In terms of materials, the panels were envisioned to be lightweight pieces consisting of aluminium layers enclosing an aluminium honeycomb. Also, an extra, external, layer of plywood was added to enhance the experience of the users. Care has been given to design and detail the connections between the panels and their motion actu-

ators as well as minimise friction; however, the ‘folding’ process will be the most challenging part of the envisioned structure.

Given the fact that each panel is unique the reconfigurability and reusability can be limited as stated from the team. Thus, further steps could include the optimisation of the component geometry in terms of repeatable modules, calculation of the required forces for converting the structure from one state to the other, as well as analysis of how it would perform in terms of lateral, wind loads. Overall a very interesting project which was thoroughly studied and developed.

1. In this project the parametric dependencies are crucial to stablish the motion mechanism. The reader would benefit if on page 109, the script could be better explored i.e. enlarged and this key parametric relationships explained, drawing also a connection to the states of the structure illustrated on the right side of the page on ‘possible forms generated’.

2. Appropriate application of intervention in terms of connecting spaces within a city.

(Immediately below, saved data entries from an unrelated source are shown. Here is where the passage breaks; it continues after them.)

Lemma response_is_replayed_witness :
  ∃ answer e2 replay e3,
    store_idempotency 1 (Some demo_cx) (demo_resp 201) (perform_all demo_calls demo_granted) = (Ok answer, e2) ∧
    check_idempotency 9 "r4" demo_rq (perform_all demo_calls e2) = (Ok (None, Some replay), e3) ∧
    same_table (perform_all demo_calls e2) e3 ∧
    rp_status replay = 201 ∧ rp_data replay = PDict [("id", PInt 5)] ∧
    dget "Idempotency-Status" (rp_headers replay) = Some "replayed".
Proof.
  refine (response_is_replayed 0 "r1" demo_rq empty_table demo_cx None demo_granted demo_calls 1
    (demo_resp 201) _ _ demo_calls 9 "r4" demo_rq demo_keyed demo_loads_succeed demo_keys_survive
    empty_ok empty_cached demo_grant demo_bystanders _ _ _ demo_readers _ _ _ _ _);
    vm_compute; reflexivity.
Defined.

Lemma failures_can_be_retried_witness :
  ∃ answer e2 cx2 e3,
    store_idempotency 1 (Some demo_cx) (demo_resp 503) (perform_all demo_calls demo_granted) = (Ok answer, e2) ∧
    check_idempotency 1 "r4" demo_rq e2 = (Ok (Some cx2, None), e3) ∧ cx_record_id cx2 = 1.
Proof.
  refine (failures_can_be_retried 0 "r1" demo_rq empty_table demo_cx None demo_granted demo_calls 1
    (demo_resp 503) 1 "r4" demo_rq demo_keyed demo_loads_succeed empty_ok empty_cached demo_grant
    demo_bystanders _ _ (or_intror (conj _ (conj _ (conj _ _))))); vm_compute; done.
Defined.

Definition demo_done : engine := (store_idempotency 1 (Some demo_cx) (demo_resp 201) demo_granted).2.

3. Spelling check and English check.

4. If would be valid to see a discussion in terms of reusability – benefits and disadvantages of same sized modules. Would the mechanism also benefit from same sized parts? What shapes of regular size could form similar motion? Having same sized elements can facilitate the disassembly and reassembly of completely different function infrastructure re-using the same parts. (a) Geometric Considerations for the Design of Rigid Origami Structures

5. Demonstrated great use of physical origami models for the experimentation period.

6. The project would benefit from structural analysis of the different configurations

7. The presentation is well structured, however, it would be enriched by precedents documented and also references page.